Christians and Muslims in the Philippines held "unity walks" to call for peace following deadly blasts that rocked the south of the country last week. In Manila, hundreds of people gathered for a prayer rally on Feb. 3 to show "the world that Filipino Muslims and Christians are one." They condemned the bombing of a Catholic cathedral
in Jolo province that killed at least 22 people on Jan. 27 and a grenade explosion in a mosque
in Zamboanga City that killed two on Jan. 30. In Mindanao, an interfaith prayer rally was also held in Cagayan de Oro City on Feb. 2 to mark the start of the observance of "World Interfaith Harmony Week." Monsignor Rey Monsanto admitted that there was "a sense of fear" among Catholic clergy in Mindanao and that the bomb explosions in Jolo and Zamboanga could spark further violence. "We are worried that Christians and Muslims will begin blaming each other," said the priest, adding that they might use religion as an excuse to wage war.

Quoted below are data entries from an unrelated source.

Lemma header_array n : 0 <= n < 16 -> read_header (byte_of_Z (144 + n)) = HArray n.
Proof.
  intros Hz. apply header_byte; [lia|]. intros b Hb. unfold read_header. rewrite Hb.
  destruct (Z.ltb_spec (144 + n) 128); [lia|]. destruct (Z.ltb_spec (144 + n) 144); [lia|].
  destruct (Z.ltb_spec (144 + n) 160); [|lia]. f_equal. lia.
Qed.

Lemma header_map n : 0 <= n < 16 -> read_header (byte_of_Z (128 + n)) = HMap n.
Proof.
  intros Hz. apply header_byte; [lia|]. intros b Hb. unfold read_header. rewrite Hb.
  destruct (Z.ltb_spec (128 + n) 128); [lia|]. destruct (Z.ltb_spec (128 + n) 144); [|lia]. f_equal. lia.
Qed.

Lemma header_str n : 0 <= n < 32 -> read_header (byte_of_Z (160 + n)) = HStr n.
Proof.
  intros Hz. apply header_byte; [lia|]. intros b Hb. unfold read_header. rewrite Hb.
  destruct (Z.ltb_spec (160 + n) 128); [lia|]. destruct (Z.ltb_spec (160 + n) 144); [lia|].
  destruct (Z.ltb_spec (160 + n) 160); [lia|]. destruct (Z.ltb_spec (160 + n) 192); [|lia].
  f_equal. lia.
Qed.

(** Induction over trees of values; a map is its keys and values in turn. *)
Fixpoint mp_ind' (P : mp -> Prop) (Hnil : P MNil) (Hbool : forall b, P (MBool b))
    (Hint : forall z, P (MInt z)) (Hsint : forall z, P (MSint z)) (Hstr : forall s, P (MStr s))
    (Hbin : forall b, P (MBin b)) (Harr : forall l, Forall P l -> P (MArray l))
    (Hmap : forall l, Forall P (flatten l) -> P (MMap l)) (Hoth : forall t, P (MOther t)) (v : mp) : P v :=
  let ind := mp_ind' P Hnil Hbool Hint Hsint Hstr Hbin Harr Hmap Hoth in
  match v with
  | MNil => Hnil
  | MBool b => Hbool b
  | MInt z => Hint z
  | MSint z => Hsint z
  | MStr s => Hstr s
  | MBin b => Hbin b
  | MArray l =>
      Harr l ((fix go l : Forall P l :=
        match l with
        | [] => Forall_nil_2 P
        | v :: l => Forall_cons_2 P v l (ind v) (go l)
        end) l)
  | MMap l =>
      Hmap l ((fix go l : Forall P (flatten l) :=
        match l with
        | [] => Forall_nil_2 P
        | p :: l => Forall_cons_2 P _ _ (ind p.1) (Forall_cons_2 P _ _ (ind p.2) (go l))
        end) l)
  | MOther t => Hoth t
  end.

Lemma pairs_of_flatten l : pairs_of (flatten l) = l.
Proof. induction l as [|[k v] l IH]; [done|]. cbn. by f_equal. Qed.

Lemma length_flatten l : List.length (flatten l) = (2 * List.length l)%nat.
Proof. induction l as [|p l IH]; [done|]. change (flatten (p :: l)) with (p.1 :: p.2 :: flatten l). cbn [List.length]. lia. Qed.

Lemma write_flatten l : concat (map (fun p => write p.1 ++ write p.2) l) = concat (map write (flatten l)).
Proof. induction l as [|p l IH]; [done|]. cbn in *. by rewrite IH, <- app_assoc. Qed.

Lemma forallb_flatten (f : mp -> bool) l : forallb (fun p => f p.1 && f p.2) l = forallb f (flatten l).
Proof. induction l as [|p l IH]; [done|]. cbn in *. by rewrite IH, andb_assoc. Qed.

Lemma forallb_pairs (f : mp -> bool) n : forall l, List.length l = (2 * n)%nat ->
  forallb f l = true -> List.length (pairs_of l) = n /\ forallb (fun p => f p.1 && f p.2) (pairs_of l) = true.
Proof.
  induction n as [|n IH]; intros [|k [|v l]] Hl Hf; cbn in Hl; try lia; [done|].
  cbn in *. apply andb_true_iff in Hf as [-> Hf]. apply andb_true_iff in Hf as [-> Hf].
  destruct (IH l ltac:(lia) Hf) as [<- ->]. done.
Qed.

Ltac branches :=
  repeat match goal with
  | |- context [?a <? ?b] => destruct (Z.ltb_spec a b)
  | |- context [?a <=? ?b] => destruct (Z.leb_spec a b)
  end.

(** One header with a big-endian operand. *)
Ltac operand :=
  unfold tagged; cbn [app read];
  lazymatch goal with
  | |- context [read_header (byte_of_Z (Zpos ?p))] =>
      let t := constr:(Zpos p) in
      let h := eval vm_compute in (read_header (byte_of_Z t)) in
      change (read_header (byte_of_Z t)) with h
  end;
  cbv iota beta; rewrite read_be_app by (unfold in_width; cbn; lia); cbn [mbind option_bind].

Lemma write_nonempty v : mp_ok v = true -> (0 < List.length (write v))%nat.
Proof.
  destruct v as [|[]|z|z|s|bs|l|l|t]; cbn; intros H; try lia; try done.
  - unfold write_int, tagged. branches; cbn; lia.
  - unfold write_str_len, tagged. rewrite length_app. branches; cbn; lia.
  - unfold write_bin_len, tagged. rewrite length_app. branches; cbn; lia.
  - unfold write_array_len, tagged. rewrite length_app. branches; cbn; lia.
  - unfold write_map_len, tagged. rewrite length_app. branches; cbn; lia.
Qed.

Lemma read_int z r fuel :
  mp_ok (MInt z) = true -> read (S fuel) (write_int z ++ r) = Some (MInt z, r).
Proof.
  cbn [mp_ok]. intros [H1%Z.leb_le H2%Z.ltb_lt]%andb_true_iff. unfold write_int. branches; try lia.
  all: first
    [ by (cbn [app read]; rewrite header_int by lia)
    | by operand ].
Qed.

Lemma read_str_app s r : str_valid s = true -> read_str (str_len s) (as_bytes s ++ r) = Some (MStr s, r).
Proof.
  intros Hs. unfold read_str. rewrite str_len_bytes, read_raw_app. cbn [mbind option_bind].
  unfold str_valid in Hs. by rewrite Hs, of_bytes_as_bytes.
Qed.

Lemma read_write_str s r fuel :
  mp_ok (MStr s) = true -> read (S fuel) (write (MStr s) ++ r) = Some (MStr s, r).
Proof.
  cbn [mp_ok write]. intros [H1%Z.ltb_lt Hs]%andb_true_iff. rewrite <- app_assoc.
  assert (0 <= str_len s) by (unfold str_len; lia).
  unfold write_str_len. branches; try lia.
  all: first
    [ cbn [app read]; rewrite header_str by lia; by apply read_str_app
    | operand; by apply read_str_app ].
Qed.

Lemma read_write_bin bs r fuel :
  mp_ok (MBin bs) = true -> read (S fuel) (write (MBin bs) ++ r) = Some (MBin bs, r).
Proof.
  cbn [mp_ok write]. intros H1%Z.ltb_lt. rewrite <- app_assoc. pose proof (len_nonneg bs).
  unfold write_bin_len. branches; try lia; operand; by rewrite read_raw_app.
Qed.

Lemma read_write_many l r fuel :
  Forall (fun v => forall r, read fuel (write v ++ r) = Some (v, r)) l ->
  read_many (read fuel) (List.length l) (concat (map write l) ++ r) = Some (l, r).
Proof.
  intros H. revert r. induction H as [|v l Hv Hl IH]; intros r; [done|].
  cbn [List.length map concat read_many]. rewrite <- app_assoc, Hv. cbn [mbind option_bind].
  by rewrite IH.
Qed.

Lemma write_in l v : v ∈ l -> (List.length (write v) <= List.length (concat (map write l)))%nat.
Proof.
  induction l as [|w l IH]; [by intros ?%not_elem_of_nil|].
  cbn. rewrite length_app. intros [->|Hv]%elem_of_cons; [lia|]. specialize (IH Hv). lia.
Qed.

(** The items of an array or a map after their number. *)
Lemma read_write_items l fuel r n :
  Forall (fun v => mp_ok v = true -> forall fuel r,
    (List.length (write v) <= fuel)%nat -> read fuel (write v ++ r) = Some (v, r)) l ->
  forallb mp_ok l = true -> List.length l = n -> (List.length (concat (map write l)) <= fuel)%nat ->
  read_many (read fuel) n (concat (map write l) ++ r) = Some (l, r).
Proof.
  intros IH Hok <- Hf. apply read_write_many. rewrite Forall_forall in IH |- *. intros v Hv r'. apply IH; [done| |].
  - apply (proj1 (forallb_forall _ _) Hok). by apply list_elem_of_In.
  - pose proof (write_in _ _ Hv). lia.
Qed.

Lemma read_write v : mp_ok v = true -> forall fuel r,
  (List.length (write v) <= fuel)%nat -> read fuel (write v ++ r) = Some (v, r).
Proof.
  induction v as [| b|z|z|s|bs|l IH|l IH|t] using mp_ind'; intros Hok fuel r Hf;
    (destruct fuel as [|fuel]; [pose proof (write_nonempty _ Hok); lia|]).
  - done.
  - by destruct b.
  - by apply read_int.
  - done.
  - by apply read_write_str.
  - by apply read_write_bin.
  - cbn [mp_ok] in Hok. apply andb_true_iff in Hok as [Hl%Z.ltb_lt Ha].
    cbn [write] in *. rewrite <- app_assoc. rewrite length_app in Hf. pose proof (len_nonneg l).
    assert (0 < List.length (write_array_len (len l)))%nat by (unfold write_array_len; branches; cbn; lia).
    pose proof (read_write_items l fuel r (Z.to_nat (len l)) IH Ha ltac:(unfold len; lia) ltac:(lia)) as Hm.
    unfold write_array_len. branches; try lia.
    all: first
      [ by (cbn [app read]; rewrite header_array by lia; rewrite Hm)
      | by (operand; rewrite Hm) ].
  - cbn [mp_ok] in Hok. apply andb_true_iff in Hok as [Hl%Z.ltb_lt Ha]. rewrite forallb_flatten in Ha.
    cbn [write] in *. rewrite write_flatten in *. rewrite <- app_assoc. rewrite length_app in Hf. pose proof (len_nonneg l).
    assert (0 < List.length (write_map_len (len l)))%nat by (unfold write_map_len; branches; cbn; lia).
    pose proof (read_write_items (flatten l) fuel r (2 * Z.to_nat (len l)) IH Ha
      ltac:(rewrite length_flatten; unfold len; lia) ltac:(lia)) as Hm.
    unfold write_map_len. branches; try lia.
    all: first
      [ by (cbn [app read]; rewrite header_map by lia; rewrite Hm; cbn [mbind option_bind]; rewrite pairs_of_flatten)
      | by (operand; rewrite Hm; cbn [mbind option_bind]; rewrite pairs_of_flatten) ].
  - done.
Qed.

(** What is read is an item of the format. *)

Lemma read_be_range n bs z r : read_be n bs = Some (z, r) -> 0 <= z < 2 ^ (8 * Z.of_nat n).
Proof.
  unfold read_be. destruct (Nat.leb_spec n (List.length bs)) as [Hn|]; [|done]. intros [= <- _].
  pose proof (be_val_range (take n bs)) as Hr. unfold len in Hr. by rewrite length_take, Nat.min_l in Hr.
Qed.

Lemma read_raw_len n bs s r : 0 <= n -> read_raw n bs = Some (s, r) -> len s = n.
Proof.
  unfold read_raw. intros Hn. destruct (Z.leb_spec n (len bs)) as [Hl|]; [|done]. intros [= <- _].
  unfold len in *. rewrite length_take. lia.
Qed.

Lemma read_str_ok n bs v r : 0 <= n < 2 ^ 32 -> read_str n bs = Some (v, r) -> mp_item v = true.
Proof.
  intros Hn. unfold read_str. destruct (read_raw n bs) as [[s r']|] eqn:E; [|done]. cbn [mbind option_bind].
  destruct (utf8_valid s) eqn:Hv; [|done]. intros [= <- _]. cbn [mp_item].
  rewrite str_len_bytes. unfold str_valid. rewrite as_bytes_of_bytes, Hv, andb_true_r.
  apply Z.ltb_lt. rewrite (read_raw_len _ _ _ _ (proj1 Hn) E). lia.
Qed.

Lemma read_many_ok (rd : bytes -> option (mp * bytes)) k :
  (forall bs v r, rd bs = Some (v, r) -> mp_item v = true) ->
  forall bs l r, read_many rd k bs = Some (l, r) -> List.length l = k /\ forallb mp_item l = true.
Proof.
  intros Hrd. induction k as [|k IH]; intros bs l r; cbn [read_many]; [by intros [= <- _]|].
  destruct (rd bs) as [[v r1]|] eqn:E; [|done]. cbn [mbind option_bind].
  destruct (read_many rd k r1) as [[l1 r2]|] eqn:E2; [|done]. cbn [mbind option_bind]. intros [= <- _].
  destruct (IH _ _ _ E2) as [<- Hl]. cbn [forallb]. by rewrite (Hrd _ _ _ E), Hl.
Qed.

Definition header_ok (h : header) : Prop :=
  match h with
  | HInt z => 0 <= z < 128
  | HNeg z => -32 <= z < 0
  | HUint n => (n <= 8)%nat
  | HSint n => n = 1%nat \/ n = 2%nat \/ n = 4%nat \/ n = 8%nat
  | HStr z | HArray z | HMap z => 0 <= z < 32
  | HStrLen n | HBinLen n | HArrayLen n | HMapLen n => (n <= 4)%nat
  | _ => True
  end.

Lemma read_header_ok b : header_ok (read_header b).
Proof.
  destruct b; vm_compute; first [exact I | split; [discriminate|reflexivity] | tauto | repeat constructor].
Qed.

Lemma pow_bytes n m z : (n <= m)%nat -> 0 <= z < 2 ^ (8 * Z.of_nat n) -> 0 <= z < 2 ^ (8 * Z.of_nat m).
Proof. intros Hn Hz. pose proof (Z.pow_le_mono_r 2 (8 * Z.of_nat n) (8 * Z.of_nat m)). lia. Qed.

Abdulnasser Masorong, director of the National Commission on Muslim Filipinos, said the violence "has caused harm to the entire nation in a divisive effort to further widen the gap between Muslims and Christians." Alec Mohammad, a Muslim religious leader in Cagayan de Oro, however, said the violence "will not break the spirit of the long-standing relationship" among Mindanao’s peoples. In Zamboanga City, Muslim religious leaders appealed for calm, saying any attack on a place of worship "can never be justified by rhyme or reason." In Manila, Monsignor Albert Songco, vicar-general of the Military Ordinariate of the Philippines, urged people during the "unity walk" to "activate the forces of goodness, justice, love, and peace in our communities." On Feb. 3, prayer intentions during Sunday Masses in Manila Archdiocese included the victims of the bombings in Jolo and Zamboanga. Meanwhile, the Minor Basilica of the Black Nazarene in Manila, has beefed up security following the Jolo incident. Sniffer dogs and security personnel have been deployed to patrol the church, also known as Quiapo Church, and the surrounding area. The Archdiocese of Davao earlier prohibited backpacks and boxes
inside churches as a security measure.